Some of the other subject lines we have seen the hackers use in this malware campaign include the following:

Southwest Airlines Contract of settlements
Procter & Gamble Contract of order fulfillment
Toyota Permit for retirement
General Electric Lease contract
Berkshire Hathaway Loan Contract
Southwest Airlines Your new labour contract
Procter & Gamble Contract e-fulfilment
Procter & Gamble Contract direct marketing
Apple Contract of retirement
FedEx Contract direct marketing
Johnson & Johnson Contract e-fulfilment
Apple Start a personal account
Google Lease contract
Toyota Contract of order fulfilment
Starbucks Lending Contract

Of course, it’s the most natural thing in the world if you receive an email like this to open the attachment. You may think the email was sent to you in error, and want to reply that the sender has clearly got the wrong email address, but perhaps you would be tempted into opening the attachment first?

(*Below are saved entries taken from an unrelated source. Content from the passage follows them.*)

Lemma run_calls_plain cs : ∀ s (f : Z → Z → Z),
  wf s → bit_rows s → (1 <= cacheMaxItems s)%Q →
  forallb bit_call cs = true →
  (∀ x y, 0 ≤ x < width s → 0 ≤ y < height s → bit_of s x y = Some (f x y)) →
  ∀ x y, 0 ≤ x < width s → 0 ≤ y < height s →
         bit_of (run_calls s cs) x y
         = Some (foldl (plain_call (width s) (height s)) f cs x y).
Proof.
  induction cs as [|c cs IH]; intros s f Hwf Hbit Hroom Hcs Hf x y Hx Hy;
    [by apply Hf|].
  simpl in Hcs. apply andb_true_iff in Hcs as [Hc Hcs].
  destruct (run_call_shape s c Hwf) as (Hw & Hh & Hm & _).
  cbn [run_calls foldl]. fold (run_calls (run_call s c) cs).
  rewrite <- Hw, <- Hh.
  apply IH; [by apply run_call_wf|by apply run_call_bit_rows
            |by rewrite Hm|done| |lia|lia].
  rewrite Hw, Hh. intros x' y' Hx' Hy'.
  destruct c as [x0 y0|x0 y0 v|]; cbn [plain_call].
  - rewrite run_call_bit_of by done. by apply Hf.
  - simpl in Hc. apply bool_decide_eq_true in Hc.
    destruct (decide (0 ≤ x0 < width s ∧ 0 ≤ y0 < height s)) as [[Hx0 Hy0]|Hout].
    + destruct (decide (x' = x0 ∧ y' = y0)) as [[-> ->]|Hne].
      * by apply set_valid_bit_of.
      * rewrite run_call_bit_of; [by apply Hf|done|done|].
        simpl. apply bool_decide_eq_false. intros [-> ->]. by apply Hne.
    + rewrite run_call_bit_of; [by apply Hf|done|done|].
      simpl. apply bool_decide_eq_false. intros [-> ->]. apply Hout. lia.
  - rewrite run_call_bit_of by done. by apply Hf.
Qed.

(** X16.  Make a bitmap whose cache can hold a row, and call
    [get], [set] with bit values and [flushChanges] in any order and at any
    coordinates.  Then at every column below [width] of every row below
    [height] the bitmap holds, and [get] returns, the bit of a plain array
    that starts all zeros and on which each [set] inside the bounds assigns
    its bit: caching, eviction, flushing and the calls that throw make no
    difference. *)
Theorem behaves_as_plain_array (o : options) (s0 : bitmap) (cs : list call)
    (x y : Z) :
  RlcBitmap o = inr s0 → (1 <= cacheMaxItems s0)%Q →
  forallb bit_call cs = true →
  0 ≤ x < width s0 → 0 ≤ y < height s0 →
  bit_of (run_calls s0 cs) x y
  = Some (plain_calls (width s0) (height s0) cs x y)
  ∧ (get x y (run_calls s0 cs)).1
    = inr (Some (plain_calls (width s0) (height s0) cs x y)).
Proof.
  intros Hnew Hroom Hcs Hx Hy.
  pose proof (RlcBitmap_wf o s0 Hnew) as Hwf0.
  destruct (RlcBitmap_inr o s0 Hnew) as (_&_&_&_&_&_& Hc & _).
  pose proof (bit_rows_empty s0 Hc) as Hbit0.
  assert (Hbits : bit_of (run_calls s0 cs) x y
                  = Some (plain_calls (width s0) (height s0) cs x y)).
  { apply run_calls_plain; try done.
    intros x' y' Hx' Hy'. unfold bit_of, row_of.
    rewrite Hc, lookup_empty, (RlcBitmap_store o s0 Hnew).
    rewrite decide_True by done. simpl.
    rewrite rlc_round_trip;
      [|lia|apply Forall_replicate; by left|apply length_replicate].
    unfold typed_get, BitArray. rewrite decide_True by lia.
    apply lookup_replicate_2. lia. }
  split; [done|].
  destruct (run_calls_wf cs s0 Hwf0) as [Hwf (Hw & Hh & Hm & _)].
  pose proof (run_calls_bit_rows cs s0 Hwf0 Hbit0 Hcs) as Hbit.
  destruct (getRow_ok y (run_calls s0 cs) Hwf) as [row Hrow];
    [lia|by rewrite Hm|].
  assert (Hv : (get x y (run_calls s0 cs)).1 = inr (typed_get row x)).
  { unfold get. destruct (getRow y (run_calls s0 cs)) as [[err|row'] s1];
      simpl in *; congruence. }
  rewrite Hv. f_equal. rewrite <- Hbits. by apply get_inr.
Qed.

Lemma behaves_as_plain_array_witness :
  (get 1 0 (run_calls (blank_8x3 1)
              [CallSet 1 0 1; CallSet 1 1 1; CallSet 9 0 1; CallGet 0 2;
               CallSet 1 1 0; CallFlush])).1
  = inr (Some 1).
Proof.
  apply (behaves_as_plain_array (Options 8 3 (Some 1)) (blank_8x3 1)
           [CallSet 1 0 1; CallSet 1 1 1; CallSet 9 0 1; CallGet 0 2;
            CallSet 1 1 0; CallFlush] 1 0 blank_8x3_1).
  - discriminate.
  - reflexivity.
  - split; [discriminate|reflexivity].
  - split; [discriminate|reflexivity].
Defined.
(** * Stock tracker: the fee/tax calculator and the portfolio accounting engine

    A shallow embedding of [src/App.tsx]: the trade calculator
    [calculateTransactionAmount], the replay inside the [useMemo] that
    derives [holdings] and [realizedGains], and the form handler
    [handleAddTransaction].

    Number model.  A JavaScript [number] is modelled by an exact rational
    ([Q]): [+], [-], [*], [/] are the field operations, [Math.floor] is
    [Qfloor], comparisons are the rational order.  Rounding of binary64
    arithmetic, [NaN] and the infinities are outside this model; the
    specification states its identities up to floating epsilon, and the
    divisions of the modelled code are all guarded by a [> 0] test.

    Object model.  The two [Record<string, ...>] accumulators and the
    [manualPrices] object are finite maps keyed by ticker
    ([gmap string _]).  The objects stored in them are mutated in place by
    the source through the aliases [h] and [r]; here the updated record is
    written back under the same key.  The enumeration order of
    [Object.values] is not modelled: the derived holdings and realized
    items are kept as maps keyed by ticker. *)

From Stdlib Require Import ZArith QArith Qround Lqa Lia List Permutation Sorted.
From Stdlib Require Import Ascii String.
From stdpp Require Import base option gmap strings list fin_maps.

Local Open Scope Q_scope.

(** ** Numbers *)

(** [a > b] and [a <= b] on numbers, as booleans. *)
Definition gtb (a b : Q) : bool :=
  match b ?= a with Lt => true | _ => false end.

Definition leb (a b : Q) : bool := Qle_bool a b.

(** [Math.max(a, b)] and [Math.floor(x)]. *)
Definition Math_max (a b : Q) : Q := if Qle_bool a b then b else a.

Definition Math_floor (x : Q) : Q := inject_Z (Qfloor x).

(** The literal [0.000001] of the normalization test. *)
Definition epsilon : Q := 1 # 1000000.

(** ** Interface definitions *)

Inductive MarketType := TW | US.
Inductive CurrencyType := TWD | USD.
Inductive TradeType := buy | sell.

Record Transaction := mkTransaction {
  t_id : string;
  t_date : string;
  t_ticker : string;
  t_name : string;
  t_type : TradeType;
  t_market : MarketType;
  t_price : Q;
  t_shares : Q;
  t_isETF : bool;
  t_fee : Q;
  t_tax : Q;
  t_totalAmount : Q
}.

Record Holding := mkHolding {
  h_ticker : string;
  h_name : string;
  h_market : MarketType;
  h_currency : CurrencyType;
  h_shares : Q;
  h_avgCost : Q;
  h_totalCost : Q;
  h_marketValue : Q;
  h_unrealizedPL : Q;
  h_roi : Q;
  h_isETF : bool
}.

Record RealizedItem := mkRealizedItem {
  r_ticker : string;
  r_name : string;
  r_market : MarketType;
  r_currency : CurrencyType;
  r_realizedPL : Q;
  r_totalCost : Q;
  r_totalRevenue : Q;
  r_roi : Q;
  r_tradeCount : nat;
  r_isETF : bool
}.

Record AppSettings := mkAppSettings {
  twFeeRate : Q;
  twDiscount : Q;
  twTaxRateStock : Q;
  twTaxRateETF : Q;
  twMinFee : Q;
  usFeeRate : Q;
  usMinFee : Q;
  usTaxRate : Q
}.
(** * Verification of the flight-delay aggregation core of
      UseCase2_DeltaBusinessCase.py

    A DataFrame is modelled as a list of rows (records of the columns the
    functions read).  pandas float64 results are modelled by [num]: exact
    rationals together with the IEEE infinities and NaN (no rounding).  The
    [groupby] of pandas (default [sort=True]) is modelled as: distinct keys,
    sorted with the key order, each with the rows of that key. *)

From Stdlib Require Import List String Ascii ZArith QArith Lia Bool.
From Stdlib Require Import Sorting.Permutation Sorting.Sorted.
Import ListNotations.

(** ** Data model *)

(** float64 values without rounding *)
Inductive num : Type :=
| Fin (q : Q)
| PInf
| NInf
| NaN.

(** the [flight_date] cell: the raw CSV text, or a datetime64 value
    (days since 1970-01-01) once [pd.to_datetime] has been applied *)
Inductive date_cell : Type :=
| DStr (s : string)
| DTs (d : Z).

(** one row of [flights_df] (the columns read by the functions verified here) *)
Record flight : Type := mkFlight {
  flight_date : date_cell;
  hour : option Z;            (** column added by [extract_hour]; [None] is NaN *)
  airline : string;
  dep_iata : string;
  dep_airport : string;
  arr_iata : string;
  arr_airport : string;
  arr_country : string;
  dep_delay : Q;
  flight_status : string
}.

Definition frame := list flight.

(** ** float64 arithmetic *)

Definition Qltb (a b : Q) : bool := negb (Qle_bool b a).

Definition num_div (a b : Q) : num :=
  if Qeq_bool b 0 then
    (if Qeq_bool a 0 then NaN else if Qle_bool 0 a then PInf else NInf)
  else Fin (a / b).

Definition num_mul (x : num) (c : Q) : num :=
  match x with
  | Fin q => Fin (q * c)
  | PInf => if Qeq_bool c 0 then NaN else if Qle_bool 0 c then PInf else NInf
  | NInf => if Qeq_bool c 0 then NaN else if Qle_bool 0 c then NInf else PInf
  | NaN => NaN
  end.

(** [c - x] *)
Definition num_rsub (c : Q) (x : num) : num :=
  match x with
  | Fin q => Fin (c - q)
  | PInf => NInf
  | NInf => PInf
  | NaN => NaN
  end.

Definition num_add (x y : num) : num :=
  match x, y with
  | Fin a, Fin b => Fin (a + b)
  | NaN, _ | _, NaN => NaN
  | PInf, NInf | NInf, PInf => NaN
  | PInf, _ | _, PInf => PInf
  | NInf, _ | _, NInf => NInf
  end.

Even if you weren’t involved in any business dealings with the above companies you might still be curious enough to open the attachment to see what it contains. It is that curiosity which the cybercriminals are depending on in order to infect your computer, and potentially steal information, resources and money from you – so don’t make it easy for them. Just delete the messages if you receive them.

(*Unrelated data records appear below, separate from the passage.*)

(** X3: [complete] leaves the completion in state Complete, with the
    result, the first-error slot and the count as they were; a waiter that
    then tests the state returns.  The waiters are woken after every other
    call of [complete] except [async_op.finish_op()], which is made last,
    and exactly when the operation was started, also when the context has
    been torn down. *)
Theorem complete_settles
    (now : Z) (c : AioCompletion) (tr : list event) (i : ImageCtx) :
  ictx c = Some i ->
  exists s' before,
    complete now {| comp := c; trace := tr |} = Ok (tt, s') /\
    trace s' =
      tr ++ before ++
      EvNotifyAll :: (if async_op_started c then [EvFinishOp] else []) /\
    tally is_finish_op before = 0 /\
    state (comp s') = AIO_STATE_COMPLETE /\
    rval (comp s') = rval c /\
    error_rval (comp s') = error_rval c /\
    pending_count (comp s') = pending_count c /\
    is_complete (comp s') = true /\
    wait_for_complete [comp s'] = Some 0.
Proof.
  intros Hi.
  exists {| comp := completed c; trace := tr ++ complete_events now c i |}.
  exists (latency_events now c i ++ teardown_events c i ++ callback_events c
          ++ notify_events c).
  split; [apply complete_spec, Hi|].
  split.
  { cbn [trace]. unfold complete_events, settle_events.
    rewrite <- !app_assoc. reflexivity. }
  split.
  { unfold latency_events, teardown_events, callback_events, notify_events.
    rewrite !tally_app.
    destruct (perfcounter i); [destruct (latency_counter _)|];
      destruct (tears_down c); destruct (complete_cb c);
      destruct (ictx (in_callback c)); try destruct (_ && _); reflexivity. }
  cbn [comp].
  destruct (completed_fields c) as (Hr & He & Hp & Hs & _).
  unfold is_complete. cbn [wait_for_complete]. rewrite Hs.
  repeat split; assumption.
Qed.

Lemma complete_settles_witness :
  exists s' before,
    complete 130
      {| comp := set_async_op_started true (issued AIO_TYPE_CLOSE 0);
         trace := [] |} = Ok (tt, s') /\
    trace s' = [] ++ before ++ EvNotifyAll :: [EvFinishOp] /\
    tally is_finish_op before = 0 /\
    state (comp s') = AIO_STATE_COMPLETE /\
    rval (comp s') = 0 /\
    error_rval (comp s') = 0 /\
    pending_count (comp s') = 0 /\
    is_complete (comp s') = true /\
    wait_for_complete [comp s'] = Some 0.
Proof.
  apply (complete_settles 130
           (set_async_op_started true (issued AIO_TYPE_CLOSE 0)) [] an_image).
  reflexivity.
Defined.

(** ** Assembly of the read result *)

Lemma finalized_aggregate_value (rs : list Z) (c : AioCompletion) :
  rval c = 0 -> error_rval c = 0 ->
  (forall e, first_error rs = Some e -> Int.INT_MIN <= e) ->
  (first_error rs = None -> byte_count rs <= Int.SSIZE_MAX) ->
  rval (finalized (aggregated_all rs c)) =
  match first_error rs with Some e => e | None => byte_count rs end.
Proof.
  intros Hr0 He0 Hmin Hsum. unfold finalized.
  destruct (first_error rs) as [e|] eqn:Hf.
  - rewrite (aggregated_all_first_error rs c e He0 Hf (Hmin e eq_refl)).
    apply find_some in Hf as [_ Herr]. apply is_error_spec in Herr.
    destruct (Z.ltb_spec e 0); [reflexivity|lia].
  - destruct (aggregated_all_no_error rs c He0 Hf) as [Hl Hv];
      [lia|rewrite Hr0; cbn; auto|].
    rewrite Hl. cbn. rewrite Hv, Hr0. reflexivity.
Qed.

Lemma tally_assemble_complete_events (now : Z) (c : AioCompletion) (i : ImageCtx) :
  tally is_assemble (complete_events now c i) = 0.
Proof.
  unfold complete_events, latency_events, teardown_events, callback_events,
    notify_events, settle_events.
  rewrite !tally_app.
  destruct (perfcounter i); [destruct (latency_counter _)|];
    destruct (tears_down c); destruct (complete_cb c);
    destruct (ictx (in_callback c)); try destruct (_ && _);
    destruct (async_op_started c); reflexivity.
Qed.

(** X4: the read result is assembled exactly when the request is a read
    and no error was reported (the first error, if any, fitting an int,
    and the byte count fitting the result): then once, by the last report,
    before the callback is invoked.  A read with an error, and a request
    of any other kind, never assembles. *)
Theorem read_result_assembled_on_success
    (now : Z) (rs : list Z) (c : AioCompletion) (tr : list event) (i : ImageCtx) :
  ictx c = Some i -> rval c = 0 -> error_rval c = 0 ->
  rs <> [] ->
  pending_count c = Z.of_nat (length rs) ->
  Z.of_nat (length rs) < 2 ^ 32 ->
  (forall e, first_error rs = Some e -> Int.INT_MIN <= e) ->
  (first_error rs = None -> byte_count rs <= Int.SSIZE_MAX) ->
  exists s' before after,
    deliver rs now {| comp := c; trace := tr |} = Ok (tt, s') /\
    trace s' =
      tr ++ before ++
      (if is_read (aio_type c) &&
          match first_error rs with Some _ => false | None => true end
       then [EvAssembleResult] else []) ++ after /\
    tally is_assemble before = 0 /\
    tally is_assemble after = 0 /\
    callbacks before = [] /\
    callbacks (trace s') =
      callbacks tr ++
      (if complete_cb c
       then [in_callback (finalized (reported_all rs c))] else []).
Proof.
  intros Hi Hr0 He0 Hne Hp Hlt Hmin Hsum.
  set (c' := reported_all rs c).
  destruct (reported_all_same_request rs c) as (_ & Hty & _ & _ & Hcb & _).
  fold c' in Hty, Hcb.
  assert (Hval : rval (finalized c') =
                 match first_error rs with Some e => e | None => byte_count rs end).
  { rewrite <- (finalized_aggregate_value rs c Hr0 He0 Hmin Hsum).
    apply finalized_same, reported_all_same_results. }
  eexists. exists (repeat EvPut (length rs - 1)).
  exists (complete_events now (finalized c') i ++ [EvPut]).
  split; [apply (deliver_all now rs c tr i); assumption|].
  cbn [trace]. fold c'.
  split.
  { f_equal. f_equal. f_equal. unfold finalize_events. rewrite Hval, Hty.
    destruct (first_error rs) as [e|] eqn:Hf.
    - apply find_some in Hf as [_ Herr]. apply is_error_spec in Herr.
      destruct (Z.leb_spec 0 e); [lia|]. cbn. rewrite andb_false_r. reflexivity.
    - pose proof (byte_count_nonneg rs).
      destruct (Z.leb_spec 0 (byte_count rs)); [|lia].
      cbn. rewrite andb_true_r. reflexivity. }
  split; [rewrite tally_repeat; reflexivity|].
  split; [rewrite tally_app, tally_assemble_complete_events; reflexivity|].
  split; [apply callbacks_repeat_put|].
  rewrite !callbacks_app, callbacks_repeat_put, callbacks_finalize_events,
    callbacks_complete_events.
  rewrite (proj2 (proj2 (proj2 (finalized_fields c')))), Hcb. cbn.
  rewrite app_nil_r. reflexivity.
Qed.

Lemma read_result_assembled_on_success_witness :
  exists s' before after,
    deliver [4; 6] 130 {| comp := issued AIO_TYPE_READ 2; trace := [] |}
      = Ok (tt, s') /\
    trace s' =
      [] ++ before ++
      (if is_read (aio_type (issued AIO_TYPE_READ 2)) &&
          match first_error [4; 6] with Some _ => false | None => true end
       then [EvAssembleResult] else []) ++ after /\
    tally is_assemble before = 0 /\
    tally is_assemble after = 0 /\
    callbacks before = [] /\
    callbacks (trace s') =
      callbacks [] ++
      (if complete_cb (issued AIO_TYPE_READ 2)
       then [in_callback (finalized (reported_all [4; 6]
                                       (issued AIO_TYPE_READ 2)))]
       else []).
Proof.
  apply (read_result_assembled_on_success 130 [4; 6] (issued AIO_TYPE_READ 2)
           [] an_image); try reflexivity.
  - discriminate.
  - discriminate.
  - intros _. vm_compute. discriminate.
Defined.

Sophos detects the malware as Troj/Invo-Zip. Users of other vendor’s anti-virus products are advised to check that their protection is up-to-date.

Graham Cluley is an award-winning keynote speaker who has given presentations around the world about cybersecurity, hackers, and online privacy. A veteran of the computer security industry since the early 1990s, he wrote the first ever version of Dr Solomon's Anti-Virus Toolkit for Windows, makes regular media appearances, and is the co-host of the popular "Smashing Security" podcast. Follow him on Twitter, Mastodon, Threads, Bluesky, or drop him an email.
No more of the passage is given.